Source records:
• • • • •

(* ===== verification/Lexer.v ===== *)
(** * The string buffer and the lexer: [dynstring.c] and [lexer.c]

    The buffer is modelled with its capacity and its uninitialised bytes, so
    that a write outside it would show; the position [*i] in the line is the
    rest of the line, which ends at its first NUL. *)

From stdpp Require Import base list sets strings.
From Stdlib Require Import ZArith Lia Ascii.
From S2P Require Import Prelude ShellBase.

Open Scope nat_scope.

(** ** [dynstring.c] *)

Definition DYNSTRING_DEFAULT_CAPACITY : nat := 16.

(** [data] is [None] when it is the null pointer; a byte is [None] while it
    has not been written. *)
Record DynString := mkDynString {
  ds_data : option (list (option ascii));
  ds_len : nat;
  ds_capacity : nat
}.

Definition ds_init : DynString :=
  mkDynString (Some (Some NUL :: replicate (DYNSTRING_DEFAULT_CAPACITY - 1) None)) 0
    DYNSTRING_DEFAULT_CAPACITY.

(** [data[i] = c]; [None] when [i] is outside the allocation. *)
Definition poke (i : nat) (c : ascii) (data : list (option ascii)) : option (list (option ascii)) :=
  if i <? length data then Some (<[i := Some c]> data) else None.

Definition ds_append_char (ds : DynString) (c : ascii) : option DynString :=
  data ← ds_data ds;
  let grow := ds_capacity ds <? ds_len ds + 2 in
  let capacity := if grow then ds_capacity ds * 2 else ds_capacity ds in
  let data := if grow then resize capacity None data else data in
  data ← poke (ds_len ds) c data;
  data ← poke (S (ds_len ds)) NUL data;
  Some (mkDynString (Some data) (S (ds_len ds)) capacity).

Definition ds_free (ds : DynString) : DynString := mkDynString None 0 0.

(** The C string at [data]; [None] if it is not one. *)
Fixpoint read_str (data : list (option ascii)) : option str :=
  match data with
  | [] => None
  | None :: _ => None
  | Some c :: data' => if bool_decide (c = NUL) then Some [] else cons c <$> read_str data'
  end.

(** The buffer holds [w]. *)
Definition ds_ok (ds : DynString) (w : str) : Prop :=
  exists data, ds_data ds = Some data /\ length data = ds_capacity ds /\
    ds_len ds = length w /\ ds_len ds < ds_capacity ds /\
    (forall i, i < ds_len ds -> data !! i = Some <$> w !! i) /\
    data !! ds_len ds = Some (Some NUL).

Lemma ds_init_ok : ds_ok ds_init [].
Proof.
  exists (Some NUL :: replicate 15 None). unfold ds_init. cbn.
  split_and!; try done; unfold DYNSTRING_DEFAULT_CAPACITY; intros; lia.
Qed.

Lemma poke_lookup i c data data' j : poke i c data = Some data' ->
  length data' = length data /\ data' !! j = if decide (j = i) then Some (Some c) else data !! j.
Proof.
  unfold poke. destruct (i <? length data) eqn:E; [|done]. bool_to_prop. intros [= <-].
  split; [apply length_insert|]. destruct (decide (j = i)) as [->|].
  - by apply list_lookup_insert_eq.
  - by apply list_lookup_insert_ne.
Qed.

Lemma ds_append_ok ds w c : ds_ok ds w ->
  exists ds', ds_append_char ds c = Some ds' /\ ds_ok ds' (w ++ [c]).
Proof.
  intros (data & Hd & Hcap & Hlen & Hlt & Hw & Hnul).
  unfold ds_append_char. rewrite Hd. simpl.
  set (grow := ds_capacity ds <? ds_len ds + 2).
  set (cap := if grow then ds_capacity ds * 2 else ds_capacity ds).
  set (data1 := if grow then resize cap None data else data).
  assert (Hcap1 : length data1 = cap /\ S (ds_len ds) < cap).
  { subst data1 cap grow. destruct (_ <? _) eqn:E; bool_to_prop; [rewrite length_resize|]; lia. }
  assert (Hkeep : forall i, i < ds_len ds -> data1 !! i = data !! i).
  { intros i Hi. subst data1. destruct grow; [|done]. rewrite lookup_resize by lia. done. }
  destruct Hcap1 as [Hl1 Hc1]. clearbody data1 cap grow.
  assert (Hp1 : exists d2, poke (ds_len ds) c data1 = Some d2).
  { unfold poke. rewrite Hl1. destruct (_ <? _) eqn:E; [eauto|bool_to_prop; lia]. }
  destruct Hp1 as [d2 Hp1]. rewrite Hp1. simpl.
  pose proof (fun j => proj2 (poke_lookup _ _ _ _ j Hp1)) as Hd2.
  destruct (poke_lookup _ _ _ _ 0 Hp1) as [Hl2 _].
  assert (Hp2 : exists d3, poke (S (ds_len ds)) NUL d2 = Some d3).
  { unfold poke. rewrite Hl2, Hl1. destruct (_ <? _) eqn:E; [eauto|bool_to_prop; lia]. }
  destruct Hp2 as [d3 Hp2]. rewrite Hp2. simpl.
  pose proof (fun j => proj2 (poke_lookup _ _ _ _ j Hp2)) as Hd3.
  destruct (poke_lookup _ _ _ _ 0 Hp2) as [Hl3 _].
  eexists. split; [done|]. exists d3. simpl. split_and!; [done|lia|rewrite length_app; simpl; lia|lia| |].
  - intros i Hi. rewrite Hd3, Hd2. destruct (decide (i = S (ds_len ds))); [lia|].
    destruct (decide (i = ds_len ds)) as [->|].
    + rewrite Hlen, list_lookup_middle; done.
    + rewrite Hkeep, Hw by lia. rewrite lookup_app_l by lia. done.
  - rewrite Hd3. by rewrite decide_True.
Qed.

Lemma read_str_spec data w : NUL ∉ w ->
  (forall i, i < length w -> data !! i = Some <$> w !! i) -> data !! length w = Some (Some NUL) ->
  read_str data = Some w.
Proof.
  revert data. induction w as [|c w IH]; intros [|x data] Hn Hw Hnul; try done; simpl in *.
  - by simplify_eq.
  - pose proof (Hw 0 ltac:(lia)) as H0. simplify_eq/=.
    rewrite bool_decide_false by set_solver. rewrite (IH data); [done|set_solver| |done].
    intros i Hi. apply (Hw (S i)). lia.
Qed.

Lemma ds_ok_str ds w : ds_ok ds w -> NUL ∉ w -> ds_data ds ≫= read_str = Some w.
Proof.
  intros (data & -> & _ & Hlen & _ & Hw & Hnul) Hn. simpl.
  apply read_str_spec; [done| |]; by rewrite <- Hlen.
Qed.

(** ** [lexer.c] *)

(** Success, the error return ([-1] or [NULL]), an access outside an object,
    and a loop that was given too little fuel. *)
Inductive lres (A : Type) := LOk (a : A) | LErr | LUndef | LFuel.

Arguments LOk {A} a.
Arguments LErr {A}.
Arguments LUndef {A}.
Arguments LFuel {A}.

(** Append [c] and go on. *)
Definition app_then {A} (out : DynString) (c : ascii) (k : DynString -> lres A) : lres A :=
  match ds_append_char out c with Some out' => k out' | None => LUndef end.

Definition SQUOTE : ascii := "'".
Definition BSLASH : ascii := "\".

(** The loop of [consume_single_quoted], behind the opening quote. *)
Fixpoint consume_single_quoted (line : str) (out : DynString) : lres (str * DynString) :=
  match line with
  | [] => LErr
  | c :: rest =>
      if bool_decide (c = SQUOTE) then LOk (rest, out) else
      if bool_decide (c = NUL) then LErr else
      app_then out c (fun out => consume_single_quoted rest out)
  end.

(** The loop of [consume_double_quoted], behind the opening quote. *)
Fixpoint consume_double_quoted (line : str) (out : DynString) : lres (str * DynString) :=
  match line with
  | [] => LErr
  | c :: rest =>
      if bool_decide (c = DQUOTE) then LOk (rest, out) else
      if bool_decide (c = NUL) then LErr else
      if bool_decide (c = BSLASH) then
        match rest with
        | [] => LErr
        | next :: rest' =>
            if bool_decide (next = NUL) then LErr else
            if (bool_decide (next = DQUOTE) || bool_decide (next = BSLASH))%bool then
              app_then out next (fun out => consume_double_quoted rest' out)
            else
              app_then out BSLASH (fun out =>
              app_then out next (fun out => consume_double_quoted rest' out))
        end
      else app_then out c (fun out => consume_double_quoted rest out)
  end.

(** Behind the backslash. *)
Definition consume_escape (line : str) (out : DynString) : lres (str * DynString) :=
  let c := hd0 line in
  if (bool_decide (c = NUL) || bool_decide (c = LF) || bool_decide (c = CR))%bool then LErr
  else app_then out c (fun out => LOk (tail line, out)).

Definition is_space (c : ascii) : bool :=
  bool_decide (c = " "%char) || bool_decide (c = TAB) || bool_decide (c = LF) || bool_decide (c = CR).

Definition is_operator (c : ascii) : bool :=
  bool_decide (c = "|"%char) || bool_decide (c = "&"%char) || bool_decide (c = ";"%char) ||
  bool_decide (c = "<"%char) || bool_decide (c = ">"%char).

(** The negation of the loop condition of [consume_word]. *)
Definition ends_word (c : ascii) : bool := bool_decide (c = NUL) || is_space c || is_operator c.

• • • • •

» **What this task involves**:
Whenever the word "Hkeep" occurs in a line above, copy that line.

» **Exercise response**:
  assert (Hkeep : forall i, i < ds_len ds -> data1 !! i = data !! i).
    + rewrite Hkeep, Hw by lia. rewrite lookup_app_l by lia. done.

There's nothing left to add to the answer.